Dramaturgin Dorothea Neweling zeigt das zentrale Haus, das Refektorium:
"Erst mal ist es ein Kunstdorf, ein Dorf aus diesen Kunstwerken, aber im Zentrum steht das Refektorium, wo die Menschen zusammen kommen sollen und hier etwas erleben sollen, sich kennenlernen sollen. Man isst gemeinsam, aber man liest auch gemeinsam, man guckt einer Performance zu und belebt dadurch das Dorf."

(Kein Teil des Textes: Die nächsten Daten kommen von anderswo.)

Lemma mantissa_bound s m e :
  valid_binary (S754_finite s m e) = true -> (Z.pos m < 2 ^ 53)%Z.
Proof.
  unfold SpecFloat.valid_binary, bounded, canonical_mantissa, fexp.
  intros [Hc _]%andb_prop. apply Z.eqb_eq in Hc.
  assert (Z.pos (digits2_pos m) <= 53)%Z as Hd by (unfold prec in Hc; lia).
  rewrite digits2_size in Hd. pose proof (Pos.size_gt m) as Hgt.
  assert (Z.pos m < Z.pos (2 ^ Pos.size m))%Z as Hlt by lia.
  rewrite Pos2Z.inj_pow in Hlt. change (Z.pos 2) with 2%Z in Hlt.
  assert (2 ^ Z.pos (Pos.size m) <= 2 ^ 53)%Z by (apply Z.pow_le_mono_r; lia). lia.
Qed.

Lemma binary_round_aux_canonical s m e :
  bounded prec emax m e = true ->
  binary_round_aux prec emax s (Z.pos m) e loc_Exact = S754_finite s m e.
Proof.
  unfold bounded, canonical_mantissa. intros [Hc Hb]%andb_prop. apply Z.eqb_eq in Hc.
  unfold binary_round_aux, shr_fexp. simpl Zdigits2. rewrite Hc, Z.sub_diag. simpl.
  rewrite Hc, Z.sub_diag. simpl. by rewrite Hb.
Qed.

(** A positive integer below [2^53] is a number: no rounding. *)
Lemma binary_round_small p :
  (Z.pos p < 2 ^ 53)%Z ->
  exists m e,
    binary_round prec emax false p 0 = S754_finite false m e /\
    bounded prec emax m e = true /\ SF_integer (S754_finite false m e) = true.
Proof.
  intros Hp. pose proof (digits2_bound p Hp) as Hd.
  unfold binary_round.
  assert (fexp prec emax (Z.pos (digits2_pos p) + 0) = Z.pos (digits2_pos p) - 53)%Z as Hf.
  { unfold fexp, SpecFloat.emin, prec, emax. lia. }
  rewrite Hf. unfold shl_align.
  destruct (Z.pos (digits2_pos p) - 53 - 0)%Z as [|k|k] eqn:Ek; [|lia|].
  - assert (bounded prec emax p 0 = true) as Hb.
    { unfold bounded, canonical_mantissa. rewrite Hf.
      apply andb_true_intro. split; [apply Z.eqb_eq; lia|done]. }
    exists p, 0%Z. split_and!; [by apply binary_round_aux_canonical|done|done].
  - assert (bounded prec emax (Pos.iter xO p k) (Z.pos (digits2_pos p) - 53) = true) as Hb.
    { unfold bounded, canonical_mantissa. rewrite digits2_iter_xO.
      apply andb_true_intro. split.
      - apply Z.eqb_eq. unfold fexp, SpecFloat.emin, prec, emax. lia.
      - apply Z.leb_le. unfold prec, emax. lia. }
    exists (Pos.iter xO p k), (Z.pos (digits2_pos p) - 53)%Z.
    split_and!; [by apply binary_round_aux_canonical|done|].
    simpl. apply orb_true_intro. right. apply Z.eqb_eq.
    rewrite iter_xO_value. replace (- (Z.pos (digits2_pos p) - 53))%Z with (Z.pos k) by lia.
    apply Z.mod_mul. lia.
Qed.

End SFInt.

(** On the numbers themselves. *)
Module JSNumber.

Lemma opp_involutive x : - - x = x.
Proof. apply Prim2SF_inj. rewrite !opp_spec. apply SF.SFopp_involutive. Qed.

Lemma mul_comm x y : x * y = y * x.
Proof. apply Prim2SF_inj. rewrite !mul_spec. apply SF.SFmul_comm. Qed.

Lemma mul_opp_l x y : - x * y = - (x * y).
Proof. apply Prim2SF_inj. rewrite opp_spec, !mul_spec, opp_spec. apply SF.SFmul_opp_l. Qed.

Lemma mul_opp_r x y : x * - y = - (x * y).
Proof. rewrite (mul_comm x (- y)), mul_opp_l, (mul_comm y x). reflexivity. Qed.

Lemma mul_opp_opp x y : - x * - y = x * y.
Proof. rewrite mul_opp_l, mul_opp_r. apply opp_involutive. Qed.

Lemma div_opp_l x y : - x / y = - (x / y).
Proof. apply Prim2SF_inj. rewrite opp_spec, !div_spec, opp_spec. apply SF.SFdiv_opp_l. Qed.

Lemma sub_swap x y : flipped (x - y) (y - x).
Proof.
  destruct (SF.SFsub_swap (Prim2SF x) (Prim2SF y)) as [H|H]; [left|right];
    apply Prim2SF_inj; rewrite ?opp_spec, !sub_spec; exact H.
Qed.

Lemma add_nan_l x : nan + x = nan.
Proof. apply Prim2SF_inj. rewrite add_spec. reflexivity. Qed.

Lemma leb_ltb_trans a b c : (a <=? b) = true -> (b <? c) = true -> (a <? c) = true.
Proof. rewrite FloatAxioms.leb_spec, !FloatAxioms.ltb_spec. apply SF.SFleb_ltb_trans. Qed.

Lemma ltb_leb a b : (a <? b) = true -> (a <=? b) = true.
Proof. rewrite FloatAxioms.leb_spec, FloatAxioms.ltb_spec. apply SF.SFltb_leb. Qed.

Lemma ltb_not_leb a b : (b <? a) = true -> (a <=? b) = false.
Proof. rewrite FloatAxioms.leb_spec, FloatAxioms.ltb_spec. apply SF.SFltb_not_leb. Qed.

Lemma eqb_leb a b : (a =? b) = true -> (a <=? b) = true.
Proof. rewrite FloatAxioms.leb_spec, FloatAxioms.eqb_spec. apply SF.SFeqb_leb. Qed.

Lemma not_leb_not_ltb a b : (a <=? b) = false -> (a <? b) = false.
Proof.
  intros H. destruct (a <? b) eqn:E; [|reflexivity].
  apply ltb_leb in E. congruence.
Qed.

Lemma ltb_irrefl a : (a <? a) = false.
Proof.
  destruct (a <? a) eqn:E; [|reflexivity].
  pose proof (ltb_not_leb _ _ E). apply ltb_leb in E. congruence.
Qed.

End JSNumber.

(** Signs and integers, on the numbers. *)
Module JSSign.

Lemma leb_zero x : (0 <=? x) = SF_nonneg (Prim2SF x).
Proof. rewrite FloatAxioms.leb_spec. by destruct (Prim2SF x) as [[]|[]| |[] ? ?]. Qed.

Lemma ltb_zero x : (x <? 0) = negb (SF_not_negative (Prim2SF x)).
Proof. rewrite FloatAxioms.ltb_spec. by destruct (Prim2SF x) as [[]|[]| |[] ? ?]. Qed.

Lemma below_infinity_nonneg x :
  (x <? 0) = false -> (x <? infinity) = true -> (0 <=? x) = true.
Proof.
  rewrite ltb_zero, leb_zero, FloatAxioms.ltb_spec.
  by destruct (Prim2SF x) as [[]|[]| |[] ? ?].
Qed.

Lemma add_nonneg x y : (0 <=? x) = true -> (0 <=? y) = true -> (0 <=? x + y) = true.
Proof. rewrite !leb_zero, add_spec. apply SFSign.SFadd_nonneg. Qed.

Lemma mul_not_negative x y :
  (x <? 0) = false -> (y <? 0) = false -> (x * y <? 0) = false.
Proof.
  rewrite !ltb_zero, mul_spec, !negb_false_iff. apply SFSign.SFmul_not_negative.
Qed.

Lemma sqrt_not_negative x : (sqrt x <? 0) = false.
Proof. rewrite ltb_zero, sqrt_spec, negb_false_iff. apply SFSign.SFsqrt_not_negative. Qed.

Lemma Prim2SF_neg_zero x : Prim2SF x = S754_zero true -> x = neg_zero.
Proof. intros H. apply Prim2SF_inj. by rewrite H. Qed.

Lemma sqrt_neg_zero x : sqrt x = neg_zero -> x = neg_zero.
Proof.
  intros H. apply Prim2SF_neg_zero, SFSign.SFsqrt_neg_zero.
  unfold SF64sqrt in *. rewrite <- sqrt_spec, H. reflexivity.
Qed.

Lemma mul_nonneg_constant x c :
  positive_constant c -> (0 <=? x) = true -> (0 <=? x * c) = true.
Proof.
  intros (m & e & Hc). rewrite !leb_zero, mul_spec, Hc. apply SFSign.SFmul_nonneg_finite.
Qed.

Lemma div_nonneg_constant x c :
  positive_constant c -> (0 <=? x) = true -> (0 <=? x / c) = true.
Proof.
  intros (m & e & Hc). rewrite !leb_zero, div_spec, Hc. apply SFSign.SFdiv_nonneg_finite.
Qed.

Lemma SF2Prim_nonneg sf :
  SF_nonneg sf = true -> SF_nonneg (Prim2SF (SF2Prim sf)) = true.
Proof.
  destruct sf as [[]|[]| |[] m e]; try done. intros _. unfold SF2Prim.
  rewrite Z_ldexp_spec, of_uint63_spec.
  pose proof (Uint63.to_Z_bounded (Uint63.of_Z (Z.pos m))) as [Hlo _].
  pose proof (SFSign.binary_normalize_nonneg _ 0 Hlo) as Hn.
  destruct (binary_normalize prec emax _ 0 false) as [[]|[]| |[] m' e']; try done.
  simpl. apply SFSign.signed_nonneg, SFSign.binary_round_signed.
Qed.

Lemma Number_of_Z_nonneg z : (0 <= z)%Z -> (0 <=? Number_of_Z z false) = true.
Proof.
  intros Hz. rewrite leb_zero. apply SF2Prim_nonneg. by apply SFSign.binary_normalize_nonneg.
Qed.

Lemma round_argument_nonneg m e :
  (e < 0)%Z -> (0 <= (2 * Z.pos m + 2 ^ (- e)) / (2 * 2 ^ (- e)))%Z.
Proof.
  intros He. assert (0 < 2 ^ (- e))%Z by (apply Z.pow_pos_nonneg; lia).
  apply Z.div_pos; lia.
Qed.

Lemma Math_round_nonneg x : (0 <=? x) = true -> (0 <=? Math_round x) = true.
Proof.
  intros Hx. unfold Math_round. pose proof Hx as Hx'. rewrite leb_zero in Hx'.
  destruct (Prim2SF x) as [[]|[]| |[] m e] eqn:E; try done.
  destruct (0 <=? e)%Z eqn:He; [done|]. apply Z.leb_gt in He.
  apply Number_of_Z_nonneg. simpl. by apply round_argument_nonneg.
Qed.

Lemma positive_constant_100 : positive_constant 100.
Proof. eexists _, _. vm_compute. reflexivity. Qed.

Lemma round2_nonneg x : (0 <=? x) = true -> (0 <=? round2 x) = true.
Proof.
  intros Hx. unfold round2.
  apply div_nonneg_constant; [apply positive_constant_100|].
  apply Math_round_nonneg, mul_nonneg_constant; [apply positive_constant_100|done].
Qed.

Lemma sum_left_nonneg ds :
  Forall (fun d => (0 <=? d) = true) ds -> (0 <=? sum_left ds) = true.
Proof.
  unfold sum_left. induction ds as [|d ds IH] using rev_ind; [done|].
  intros [Hds Hd]%Forall_app. rewrite foldl_snoc.
  apply add_nonneg; [by apply IH|exact (Forall_inv Hd)].
Qed.
Section CancelRules.
Context {A B : Type}.

Lemma cancellable_ret (a : A) : cancellable (ret a).
Proof.
  intros w r w' E. inversion E; subst. repeat split. congruence.
Qed.

Lemma cancellable_throw (e : jserror) : cancellable (@throw A e).
Proof.
  intros w r w' E. inversion E; subst. repeat split. congruence.
Qed.

Lemma cancellable_bind (m : M A) (k : A -> M B) :
  cancellable m -> (forall a, cancellable (k a)) -> cancellable (bind m k).
Proof.
  intros Hm Hk w r w' E. unfold bind in E.
  destruct (m w) as [[a|e] w1] eqn:Em.
  - destruct (Hm _ _ _ Em) as (S1 & C1 & A1).
    destruct (Hk a _ _ _ E) as (S2 & C2 & A2).
    split; [congruence|]. split; [congruence|].
    intros H0 H1. destruct (abortSeen w1) eqn:E1.
    + destruct (A1 H0 eq_refl) as (e & He & _). discriminate.
    + apply A2; [reflexivity|exact H1].
  - inversion E; subst. destruct (Hm _ _ _ Em) as (S1 & C1 & A1).
    repeat split; auto. intros H0 H1.
    destruct (A1 H0 H1) as (e' & He' & Hab). inversion He'; subst e'.
    exists e. auto.
Qed.

Lemma cancellable_tryCatch (m : M A) (h : jserror -> M A) :
  cancellable m ->
  (forall e w, isAbortError e = true -> h e w = (Throw e, w)) ->
  (forall e, cancellable (h e)) ->
  cancellable (tryCatch m h).
Proof.
  intros Hm Hre Hh w r w' E. unfold tryCatch in E.
  destruct (m w) as [[a|e] w1] eqn:Em.
  - inversion E; subst. exact (Hm _ _ _ Em).
  - destruct (Hm _ _ _ Em) as (S1 & C1 & A1).
    destruct (Hh e _ _ _ E) as (S2 & C2 & A2).
    split; [congruence|]. split; [congruence|].
    intros H0 H1. destruct (abortSeen w1) eqn:E1.
    + destruct (A1 H0 eq_refl) as (e' & He' & Hab). inversion He'; subst e'.
      rewrite (Hre e w1 Hab) in E. inversion E; subst. exists e. auto.
    + apply A2; [reflexivity|exact H1].
Qed.
End CancelRules.

Lemma cancellable_log (l : level) (what : string) : cancellable (log l what).
Proof.
  intros w r w' E. unfold log in E. inversion E; subst; simpl. repeat split. congruence.
Qed.

Lemma cancellable_randomUUID (gen : nat -> jsstring) : cancellable (randomUUID gen).
Proof.
  intros w r w' E. unfold randomUUID in E. inversion E; subst; simpl. repeat split. congruence.
Qed.

(** A checkpoint: [if (signal?.aborted) throw new DOMException(..., 'AbortError')]. *)
Lemma cancellable_check {A : Type} (signal : AbortSignal) (message : string) (k : M A) :
  cancellable k ->
  cancellable (bind (aborted signal) (fun b => if b then throw (abortError message) else k)).
Proof.
  intros Hk w r w' E. unfold bind, aborted in E.
  destruct signal as [s|].
  - destruct (s (signalReads w)) eqn:Es.
    + inversion E; subst; simpl. repeat split.
      intros _ _. eexists. split; [reflexivity|apply isAbortError_abortError].
    + destruct (Hk _ _ _ E) as (S1 & C1 & A1). simpl in *.
      repeat split; auto. intros H0 H1. apply A1; [|exact H1].
      rewrite H0. reflexivity.
  - exact (Hk _ _ _ E).
Qed.

Lemma cancellable_mapM {A B : Type} (f : A -> M B) (l : list A) :
  (forall a, cancellable (f a)) -> cancellable (mapM f l).
Proof.
  intros Hf. induction l as [|a l IH]; simpl.
  - apply cancellable_ret.
  - apply cancellable_bind; [apply Hf|]. intros b.
    apply cancellable_bind; [exact IH|]. intros bs. apply cancellable_ret.
Qed.

Lemma cancellable_newOption (P : platform) (t : jsvalue) : cancellable (newOption P t).
Proof.
  unfold newOption. apply cancellable_bind; [apply cancellable_randomUUID|].
  intros i. apply cancellable_ret.
Qed.

Lemma cancellable_trimOrUndefined (P : platform) (expr : string) (x : jsref) :
  cancellable (trimOrUndefined P expr x).
Proof.
  unfold trimOrUndefined.
  destruct x as [[| | |s| |]|]; auto using cancellable_ret, cancellable_throw.
Qed.

Lemma cancellable_promote (P : platform) (item : jsvalue) : cancellable (promote P item).
Proof.
  unfold promote.
  apply cancellable_bind; [apply cancellable_mapM; apply cancellable_newOption|].
  intros mcqOptions. apply cancellable_bind; [apply cancellable_randomUUID|].
  intros cid.
  destruct (match get item (str "correctOptionIndex") with
            | Some (JNum n) => index mcqOptions n
            | _ => None
            end) as [correct|]; [|apply cancellable_throw].
  apply cancellable_bind; [apply cancellable_trimOrUndefined|]. intros expl.
  apply cancellable_bind; [apply cancellable_trimOrUndefined|]. intros tpc.
  apply cancellable_ret.
Qed.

Im Refektorium laufen Lesungen, Filme, Konzerte, Diskussionen und Partys. An manchen Abenden ist einfach nur die Bar geöffnet. Allerdings hat dieser Raum keineswegs gemütlich eingerichtet. Hinten links schaut der Besucher in eine Waffenwerkstatt, von der Decke hängen menschenähnliche Puppen wie Schweinehälften im Schlachthaus.
Dorothea Neweling: "Gut und Böse gehört immer zusammen. Es gibt immer eine heitere und eine finstere Seite im Werk von van Lieshout. Und diese Menschen, die hier kopfüber, zerteilt, blank, von der Decke hängen, sind schon ziemlich schrecklich. Und die Waffenwerkstatt ist auch dazu da, eventuell müssen wir uns auch verteidigen."
Die Installation soll sich weiterentwickeln
Das Kunstdorf soll autark sein. In rostigen Silos sind die Toiletten untergebracht. Übernachten kann man zwar noch nicht, aber vielleicht im nächsten Jahr. Wie viele Projekte der Ruhrtriennale ist auch diese Installation auf drei Jahre angelegt und wird sich entwickeln. Besonders interessant ist ein klobiges Gebilde, das wie eine Lehmhöhle aussieht, das Hagioskop. Hier dürfen die Besucher nicht hinein:
"Man kann von außen reinschauen, wie es traditionell bei einem Hagioskop, einem Loch in der Wand der Kirche war, wo man von außen als Aussätziger oder als Frau mit einem unehelichen Kind an der Gemeinschaft teilnehmen konnte. Und hier kann man in dieses Hagioskop schauen. Man sieht eine Küche, einen Stall, eine kleine Werkstatt, eine Toilette. Es ist sozusagen die Urform des Wohnens."
Die Wände sind glatt und kühl, sie fühlen sich wie Kunststoff an. Allerdings kein gewöhnliches Plastik, wie Dorothea Neweling erzählt.
"Das Atelier van Lieshout hat ein spezielles Material entwickelt, ein glasfaserverstärktes Polyester, das sie im Lauf der letzten 20 Jahre immer weiter entwickelt haben, aus dem der Großteil der Kunstwerke ist. Es ist sehr hart, es ist wetterbeständig, aber auch sehr flexibel in der Bearbeitung."
"The Good, the Bad and the Ugly" hat witzige und verstörende Seiten. Eine Installation, die dem Besucher Widerstände entgegen setzt und ganz verschiedene Fantasien auslöst. Sie zeigt, dass es nicht allzu kuschelig zugehen soll bei dieser Ruhrtriennale.